Unico superstite di un gruppo di dieci persone arrestate senza motivo e poi trucidate una dopo l’altra, porta sulle braccia i segni della tortura, le cicatrici dovuta al fil di ferro con cui era legato e i tagli di machete. Il suo nome è Tamba F. Si tratta del vicepresidente del consiglio parrocchiale della nostra comunità di Foya, nel nord ovest della Liberia e la sua vita è solo una dei tanti esempi di resilienza incontrati qui. Durante le sessioni di preparazione al battesimo invita i catecumeni alla fiducia in Dio ed alla preghiera. “Solo la preghiera mi ha salvato”; “Solo Dio mi ha salvato”. I segni della tortura e la sua capacità di risolvere conflitti e riportare la pace tra la gente riempiono le sue parole di autorevolezza.
La madre del diacono Moses è stata uccisa dai ribelli davanti a lui quando era un ragazzino, mentre cercava di proteggerlo, di metterlo in salvo. “Non so se riuscirei a perdonali”, condivide Moses, a qualche mese dalla sua ordinazione sacerdotale, durante un ritiro di zona.
Almeno la metà dei miei parrocchiani di Foya ha passato anni nei campi profughi, dal 1990 al 2004. Tutti hanno perso parenti o amici, hanno visto la morte in faccia per poi vederla voltarsi da un’altra parte. In seguito è arrivata “Ebola” un’epidemia con un tasso di letalità del 70%. È arrivata e poi è passata, lasciando orfani e famiglie decimate. Il coronavirus qui ha fatto molti meno danni della malaria. Ma la paura era la stessa, amplificata dalle notizie di morte ed impotenza dei grandi del mondo.
Immerso in queste narrazioni di esperienze che non ho vissuto in prima persona, posso solo accrescere il sentimento di rispetto per questa gente, per la loro sofferenza, per la resilienza dimostrata, la capacità di rimettersi in piedi ogni volta, per la vita dura affrontata ogni giorno e per la capacità di ricominciare ogni volta. Di ritornare a seminare ad ogni stagione delle piogge e di ridere di gioia per un pugno di riso ed una scatola di sardine.
La gioia apparentemente spensierata dei balli, la musica nella strada e le danze anche nel fango e sotto la pioggia, mi ricordano una lezione di teologia trinitaria e la danza, come immagine dinamica delle interazioni trinitarie, diviene espressione di vita, un plastico grido di speranza!

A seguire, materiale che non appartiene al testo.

Definition set_poller (t : option Z) (p : FeatureFlagsPoller) :=
  {| pollingInterval := pollingInterval p;
     personalApiKey := personalApiKey p;
     projectApiKey := projectApiKey p;
     host := host p;
     featureFlags := featureFlags p;
     loadedSuccessfullyOnce := loadedSuccessfullyOnce p;
     poller := t |}.

Definition set_loaded (fs : list FeatureFlag) (p : FeatureFlagsPoller) :=
  {| pollingInterval := pollingInterval p;
     personalApiKey := personalApiKey p;
     projectApiKey := projectApiKey p;
     host := host p;
     featureFlags := fs;
     loadedSuccessfullyOnce := true;
     poller := poller p |}.

(** The constructor, before its first [loadFeatureFlags()]. *)
Definition new (interval : Z) (personal project hst : string) :=
  {| pollingInterval := interval;
     personalApiKey := personal;
     projectApiKey := project;
     host := hst;
     featureFlags := [];
     loadedSuccessfullyOnce := false;
     poller := None |}.

Definition invalid_key_message : string :=
  "Your personalApiKey is invalid. Are you sure you're not using your Project API key? More information: https://posthog.com/docs/api/overview".

Section WithNetwork.

(** What [decoratedFetch] settles to for a request. *)
Variable net : Request -> settled Response.

Definition _request (p : FeatureFlagsPoller) (path meth : string)
  (usePersonalApiKey : bool) (distinct_id : option string)
  (groups : list (string * string)) : settled Response :=
  let url0 := (host p ++ "/" ++ path ++ "/")%string in
  let req :=
    if usePersonalApiKey then
      {| url := (url0 ++ "?token=" ++ projectApiKey p)%string;
         method := meth;
         authorization := Some ("Bearer " ++ personalApiKey p)%string;
         body_distinct_id := distinct_id;
         body_groups := groups |}
    else
      {| url := url0;
         method := meth;
         authorization := None;
         body_distinct_id := distinct_id;
         body_groups := groups |} in
  let wrap (m : string) :=
    Rejected (new_Error ("Request to " ++ path ++ " failed with error: " ++ m)%string) in
  match net req with
  | Fulfilled res =>
      if negb (ok res) then wrap "Failed to fetch request" else Fulfilled res
  | Rejected err => wrap (error_message err)
  end.

(** The [try] block of [_loadFeatureFlags]. *)
Definition load_body (p : FeatureFlagsPoller)
  : FeatureFlagsPoller * settled unit :=
  match _request p "api/feature_flag" "GET" true None [] with
  | Rejected err => (p, Rejected err)
  | Fulfilled requestResponse =>
      if status requestResponse =? 401 then
        (p, Rejected (ClientError invalid_key_message))
      else
        match json requestResponse with
        | None =>
            (p, Rejected (JsError "SyntaxError" "Unexpected token" None None))
        | Some js =>
            if ok requestResponse then
              match results js with
              | Some rs => (set_loaded (filter active rs) p, Fulfilled tt)
              | None =>
                  (p, Rejected (JsError "TypeError"
                         "Cannot read properties of undefined" None None))
              end
            else (p, Rejected (new_Error "Failed to fetch feature flags"))
        end
  end.

Definition _loadFeatureFlags (p : FeatureFlagsPoller)
  : FeatureFlagsPoller * settled unit :=
  let p1 := set_poller (Some (pollingInterval p)) p in
  match load_body p1 with
  | (p2, Rejected err) =>
      if instanceof_ClientError err then (p2, Rejected err)
      else (p2, Fulfilled tt)
  | done => done
  end.

Definition loadFeatureFlags (p : FeatureFlagsPoller) (forceReload : bool)
  : FeatureFlagsPoller * settled unit :=
  if negb (loadedSuccessfullyOnce p) || forceReload
  then _loadFeatureFlags p
  else (p, Fulfilled tt).

(** The refresh timer firing: [() => this._loadFeatureFlags()]. *)
Definition poller_tick (p : FeatureFlagsPoller)
  : FeatureFlagsPoller * settled unit :=
  _loadFeatureFlags p.

(** One invocation of [featureFlagCalledCallback]. *)
Definition callback_call : Type := string * string * bool.

(** The remote branch of [isFeatureEnabled]. *)
Definition decide (p : FeatureFlagsPoller) (key distinctId : string)
  (defaultResult : bool) (groups : list (string * string)) : bool :=
  match _request p "decide" "POST" false (Some distinctId) groups with
  | Fulfilled res =>
      if ok res then
        match json res with
        | Some js =>
            match featureFlags_field js with
            | Some l => existsb (String.eqb key) l
            | None => defaultResult
            end
        | None => defaultResult
        end
      else defaultResult
  | Rejected _ => defaultResult
  end.

Definition isFeatureEnabled (p : FeatureFlagsPoller)
  (key distinctId : string) (defaultResult : bool)
  (groups : list (string * string))
  : FeatureFlagsPoller * settled bool * list callback_call :=
  match loadFeatureFlags p false with
  | (p1, Rejected err) => (p1, Rejected err, [])
  | (p1, Fulfilled _) =>
      if negb (loadedSuccessfullyOnce p1) then
        (p1, Fulfilled defaultResult, [])
      else
        match find (fun flag => String.eqb key (flag_key flag))
                   (featureFlags p1) with
        | None => (p1, Fulfilled defaultResult, [])
        | Some featureFlag =>
            let isFlagEnabledResponse :=
              if is_simple_flag featureFlag then
                _isSimpleFlagEnabled key distinctId
                  (rollout_percentage featureFlag)
              else decide p1 key distinctId defaultResult groups in
            (p1, Fulfilled isFlagEnabledResponse,
             [(key, distinctId, isFlagEnabledResponse)])
        end
  end.

End WithNetwork.

(** The flag looked up by [isFeatureEnabled] in a loaded table. *)
Definition lookup (p : FeatureFlagsPoller) (key : string) : option FeatureFlag :=
  if loadedSuccessfullyOnce p
  then find (fun flag => String.eqb key (flag_key flag)) (featureFlags p)
  else None.

(** The request [_request] hands to [decoratedFetch] for the flag
    listing: the project key in the query, the personal key in the
    [Authorization] header. *)
Definition flags_request (p : FeatureFlagsPoller) : Request :=
  {| url := ((host p ++ "/" ++ "api/feature_flag" ++ "/")
             ++ "?token=" ++ projectApiKey p)%string;
     method := "GET";
     authorization := Some ("Bearer " ++ personalApiKey p)%string;
     body_distinct_id := None;
     body_groups := [] |}.

(** The request [_request] hands to [decoratedFetch] for a remote
    decision. *)
Definition decide_request (p : FeatureFlagsPoller) (distinctId : string)
  (groups : list (string * string)) : Request :=
  {| url := (host p ++ "/" ++ "decide" ++ "/")%string;
     method := "POST";
     authorization := None;
     body_distinct_id := Some distinctId;
     body_groups := groups |}.

Definition null_unref_error : jserror :=
  JsError "TypeError" "Cannot read properties of null (reading 'unref')"
          None None.

(** [stopPoller()]: [clearTimeout(this.poller)] accepts [null], the
    [this.poller.unref()] after it throws on [null], before the
    assignment. *)
Definition stopPoller (p : FeatureFlagsPoller) : jserror + FeatureFlagsPoller :=
  match poller p with
  | Some _ => inr (set_poller None p)
  | None => inl null_unref_error
  end.

(** What a user of a poller, or its timer, can do to it. *)
Inductive op : Type :=
| Load (forceReload : bool)
| Tick
| IsEnabled (key distinctId : string) (defaultResult : bool)
            (groups : list (string * string))
| Stop.

(** The poller after one operation, the network behaving as [net]
    during it.  The refresh timer fires only while it is pending; a
    [stopPoller] that throws leaves the poller as it was. *)
Definition step (net : Request -> settled Response) (o : op)
  (p : FeatureFlagsPoller) : FeatureFlagsPoller :=
  match o with
  | Load forceReload => fst (loadFeatureFlags net p forceReload)
  | Tick =>
      match poller p with
      | Some _ => fst (poller_tick net p)
      | None => p
      end
  | IsEnabled key distinctId defaultResult groups =>
      fst (fst (isFeatureEnabled net p key distinctId defaultResult groups))
  | Stop =>
      match stopPoller p with
      | inr p' => p'
      | inl _ => p
      end
  end.

(** A history of operations, each under the network of its time and
    each settled before the next one starts. *)
Fixpoint run_trace (trace : list ((Request -> settled Response) * op))
  (p : FeatureFlagsPoller) : FeatureFlagsPoller :=
  match trace with
  | [] => p
  | (net, o) :: rest => run_trace rest (step net o p)
  end.

Definition is_forced_load (o : op) : bool :=
  match o with Load true => true | _ => false end.

(** What holds of a poller built with the given configuration. *)
Definition invariant (interval : Z) (personal project hst : string)
  (p : FeatureFlagsPoller) : Prop :=
  pollingInterval p = interval
  /\ personalApiKey p = personal
  /\ projectApiKey p = project
  /\ host p = hst
  /\ Forall (fun flag => active flag = true) (featureFlags p)
  /\ (loadedSuccessfullyOnce p = false -> featureFlags p = [])
  /\ (poller p = None \/ poller p = Some interval).

(** Sample flags, answers and networks. *)
Definition simple_flag (key : string) (percentage : jsvalue) (act : bool)
  : FeatureFlag :=
  {| flag_key := key; is_simple_flag := true;
     rollout_percentage := percentage; active := act |}.

Definition remote_flag (key : string) : FeatureFlag :=
  {| flag_key := key; is_simple_flag := false;
     rollout_percentage := JSnull; active := true |}.

Definition listing (rs : list FeatureFlag) : Response :=
  {| status := 200; statusText := "OK"; headers := [];
     json := Some {| results := Some rs; featureFlags_field := None |} |}.

Definition decision (enabled : list string) : Response :=
  {| status := 200; statusText := "OK"; headers := [];
     json := Some {| results := None; featureFlags_field := Some enabled |} |}.

(** A server that lists [rs] and decides [enabled]. *)
Definition serving (rs : list FeatureFlag) (enabled : list string)
  : Request -> settled Response :=
  fun req =>
    if String.eqb (method req) "GET" then Fulfilled (listing rs)
    else Fulfilled (decision enabled).

(** A network that is down. *)
Definition unreachable : Request -> settled Response :=
  fun _ => Rejected (JsError "Error" "connect ECONNREFUSED"
                             (Some "ECONNREFUSED") None).

Definition sample_poller : FeatureFlagsPoller :=
  new 30000 "personal" "project" "https://app.posthog.com".

End Poller.

(* ================================================================== *)
(** * fetchTimeout.js: the timeout wrapper                             *)
(* ================================================================== *)

Module FetchTimeout.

Mentre scrivo mi tornano alla mente i nostri nonni e i bisnonni che combatterono guerre senza senso con le scarpe di cartone. Ricordo mio nonno Mario, disperso in guerra. Storie e memorie che abbiamo spesso perso o che ci risuonavano lontane, nel tempo o nello spazio, tragedie del passato quasi dimenticato o a persone di paesi troppo lontani per sentirli “prossimo”. Ora invece paiono riavvicinarsi. Ci sentiamo meno protetti, privilegiati, preservati, sicuri…
Forse questo può spingerci ad interrogarci sulla nostra fede, sulla rilevanza del Vangelo nella nostra vita, quel Vangelo che parla di morte e di una vita più forte, di violenza e di un amore più forte, di paura e di una fede più forte.
Forse questo può spingerci ad interrogarci sulla fraternità, sull’essere fratelli tutti, del Crocefisso Risorto e di tutti i crocefissi della storia e di accogliere nella debolezza della nostra croce quotidiana la fraternità che ci viene offerta.